BEGIN Information provided
(* ===== verification/Json.v ===== *)
(** * Json

    The JSON texts of RFC 8259, independently of the code under
    verification: values, a parser, and the trees whose rendering the JSON
    encoder is proved to produce.  A string value is the list of its runes. *)
From S2P Require Import Prelude Strconv Utf8 Float.
Open Scope Z_scope.
Set Warnings "-register-all".

(** ** Values and the parser *)

Inductive jval : Type :=
| JNull
| JBool (b : bool)
| JNum (lit : gostring)
| JStr (rs : list Z)
| JArr (vs : list jval)
| JObj (ms : list (list Z * jval)).

Definition is_ws (b : byte) : bool :=
  match b with Byte.x20 | Byte.x09 | Byte.x0a | Byte.x0d => true | _ => false end.

Fixpoint skip_ws (s : gostring) : gostring :=
  match s with
  | b :: t => if is_ws b then skip_ws t else s
  | [] => []
  end.

Definition hex_val (b : byte) : option Z :=
  let z := bz b in
  if in_range 48 57 z then Some (z - 48)
  else if in_range 97 102 z then Some (z - 87)
  else if in_range 65 70 z then Some (z - 55)
  else None.

Definition hex4 (s : gostring) : option (Z * gostring) :=
  match s with
  | a :: b :: c :: d :: t =>
      match hex_val a, hex_val b, hex_val c, hex_val d with
      | Some a, Some b, Some c, Some d => Some (((a * 16 + b) * 16 + c) * 16 + d, t)
      | _, _, _, _ => None
      end
  | _ => None
  end.

Definition is_high (r : Z) : bool := in_range 0xD800 0xDBFF r.
Definition is_low (r : Z) : bool := in_range 0xDC00 0xDFFF r.

(** The rune a [\u] escape stands for, joining a surrogate pair; a lone
    surrogate reads as U+FFFD. *)
Definition unicode_escape (s : gostring) : option (Z * gostring) :=
  match hex4 s with
  | Some (r, t) =>
      if is_high r then
        match t with
        | Byte.x5c :: Byte.x75 :: t' =>
            match hex4 t' with
            | Some (r2, t'') =>
                if is_low r2
                then Some (0x10000 + (r - 0xD800) * 1024 + (r2 - 0xDC00), t'')
                else Some (RuneError, t)
            | None => None
            end
        | _ => Some (RuneError, t)
        end
      else if is_low r then Some (RuneError, t)
      else Some (r, t)
  | None => None
  end.

Definition simple_escape (b : byte) : option Z :=
  match b with
  | Byte.x22 => Some 0x22 | Byte.x5c => Some 0x5c | Byte.x2f => Some 0x2f
  | Byte.x62 => Some 8 | Byte.x66 => Some 12 | Byte.x6e => Some 10
  | Byte.x72 => Some 13 | Byte.x74 => Some 9
  | _ => None
  end.

Definition push (r : Z) (o : option (list Z * gostring)) : option (list Z * gostring) :=
  match o with Some (rs, t) => Some (r :: rs, t) | None => None end.

(** The body of a string up to and including its closing quote; unescaped
    control characters and ill-formed UTF-8 are rejected. *)
Fixpoint parse_str (fuel : nat) (s : gostring) : option (list Z * gostring) :=
  match fuel with
  | O => None
  | S f =>
      match s with
      | [] => None
      | Byte.x22 :: t => Some ([], t)
      | Byte.x5c :: Byte.x75 :: t =>
          match unicode_escape t with
          | Some (r, t') => push r (parse_str f t')
          | None => None
          end
      | Byte.x5c :: e :: t =>
          match simple_escape e with
          | Some r => push r (parse_str f t)
          | None => None
          end
      | b :: _ =>
          if bz b <? 0x20 then None
          else
            let '(r, n) := DecodeRune s in
            if (r =? RuneError) && Nat.eqb n 1 then None
            else push r (parse_str f (drop n s))
      end
  end.

Fixpoint scan_digits (s : gostring) : gostring * gostring :=
  match s with
  | b :: t => if is_digit b then let '(ds, r) := scan_digits t in (b :: ds, r) else ([], s)
  | [] => ([], [])
  end.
END Information provided
• Exercise details:
Copy out the full set of records precisely, leaving nothing out.

• Exercise result:
(* ===== verification/Json.v ===== *)
(** * Json

    The JSON texts of RFC 8259, independently of the code under
    verification: values, a parser, and the trees whose rendering the JSON
    encoder is proved to produce.  A string value is the list of its runes. *)
From S2P Require Import Prelude Strconv Utf8 Float.
Open Scope Z_scope.
Set Warnings "-register-all".

(** ** Values and the parser *)

Inductive jval : Type :=
| JNull
| JBool (b : bool)
| JNum (lit : gostring)
| JStr (rs : list Z)
| JArr (vs : list jval)
| JObj (ms : list (list Z * jval)).

Definition is_ws (b : byte) : bool :=
  match b with Byte.x20 | Byte.x09 | Byte.x0a | Byte.x0d => true | _ => false end.

Fixpoint skip_ws (s : gostring) : gostring :=
  match s with
  | b :: t => if is_ws b then skip_ws t else s
  | [] => []
  end.

Definition hex_val (b : byte) : option Z :=
  let z := bz b in
  if in_range 48 57 z then Some (z - 48)
  else if in_range 97 102 z then Some (z - 87)
  else if in_range 65 70 z then Some (z - 55)
  else None.

Definition hex4 (s : gostring) : option (Z * gostring) :=
  match s with
  | a :: b :: c :: d :: t =>
      match hex_val a, hex_val b, hex_val c, hex_val d with
      | Some a, Some b, Some c, Some d => Some (((a * 16 + b) * 16 + c) * 16 + d, t)
      | _, _, _, _ => None
      end
  | _ => None
  end.

Definition is_high (r : Z) : bool := in_range 0xD800 0xDBFF r.
Definition is_low (r : Z) : bool := in_range 0xDC00 0xDFFF r.

(** The rune a [\u] escape stands for, joining a surrogate pair; a lone
    surrogate reads as U+FFFD. *)
Definition unicode_escape (s : gostring) : option (Z * gostring) :=
  match hex4 s with
  | Some (r, t) =>
      if is_high r then
        match t with
        | Byte.x5c :: Byte.x75 :: t' =>
            match hex4 t' with
            | Some (r2, t'') =>
                if is_low r2
                then Some (0x10000 + (r - 0xD800) * 1024 + (r2 - 0xDC00), t'')
                else Some (RuneError, t)
            | None => None
            end
        | _ => Some (RuneError, t)
        end
      else if is_low r then Some (RuneError, t)
      else Some (r, t)
  | None => None
  end.

Definition simple_escape (b : byte) : option Z :=
  match b with
  | Byte.x22 => Some 0x22 | Byte.x5c => Some 0x5c | Byte.x2f => Some 0x2f
  | Byte.x62 => Some 8 | Byte.x66 => Some 12 | Byte.x6e => Some 10
  | Byte.x72 => Some 13 | Byte.x74 => Some 9
  | _ => None
  end.

Definition push (r : Z) (o : option (list Z * gostring)) : option (list Z * gostring) :=
  match o with Some (rs, t) => Some (r :: rs, t) | None => None end.

(** The body of a string up to and including its closing quote; unescaped
    control characters and ill-formed UTF-8 are rejected. *)
Fixpoint parse_str (fuel : nat) (s : gostring) : option (list Z * gostring) :=
  match fuel with
  | O => None
  | S f =>
      match s with
      | [] => None
      | Byte.x22 :: t => Some ([], t)
      | Byte.x5c :: Byte.x75 :: t =>
          match unicode_escape t with
          | Some (r, t') => push r (parse_str f t')
          | None => None
          end
      | Byte.x5c :: e :: t =>
          match simple_escape e with
          | Some r => push r (parse_str f t)
          | None => None
          end
      | b :: _ =>
          if bz b <? 0x20 then None
          else
            let '(r, n) := DecodeRune s in
            if (r =? RuneError) && Nat.eqb n 1 then None
            else push r (parse_str f (drop n s))
      end
  end.

Fixpoint scan_digits (s : gostring) : gostring * gostring :=
  match s with
  | b :: t => if is_digit b then let '(ds, r) := scan_digits t in (b :: ds, r) else ([], s)
  | [] => ([], [])
  end.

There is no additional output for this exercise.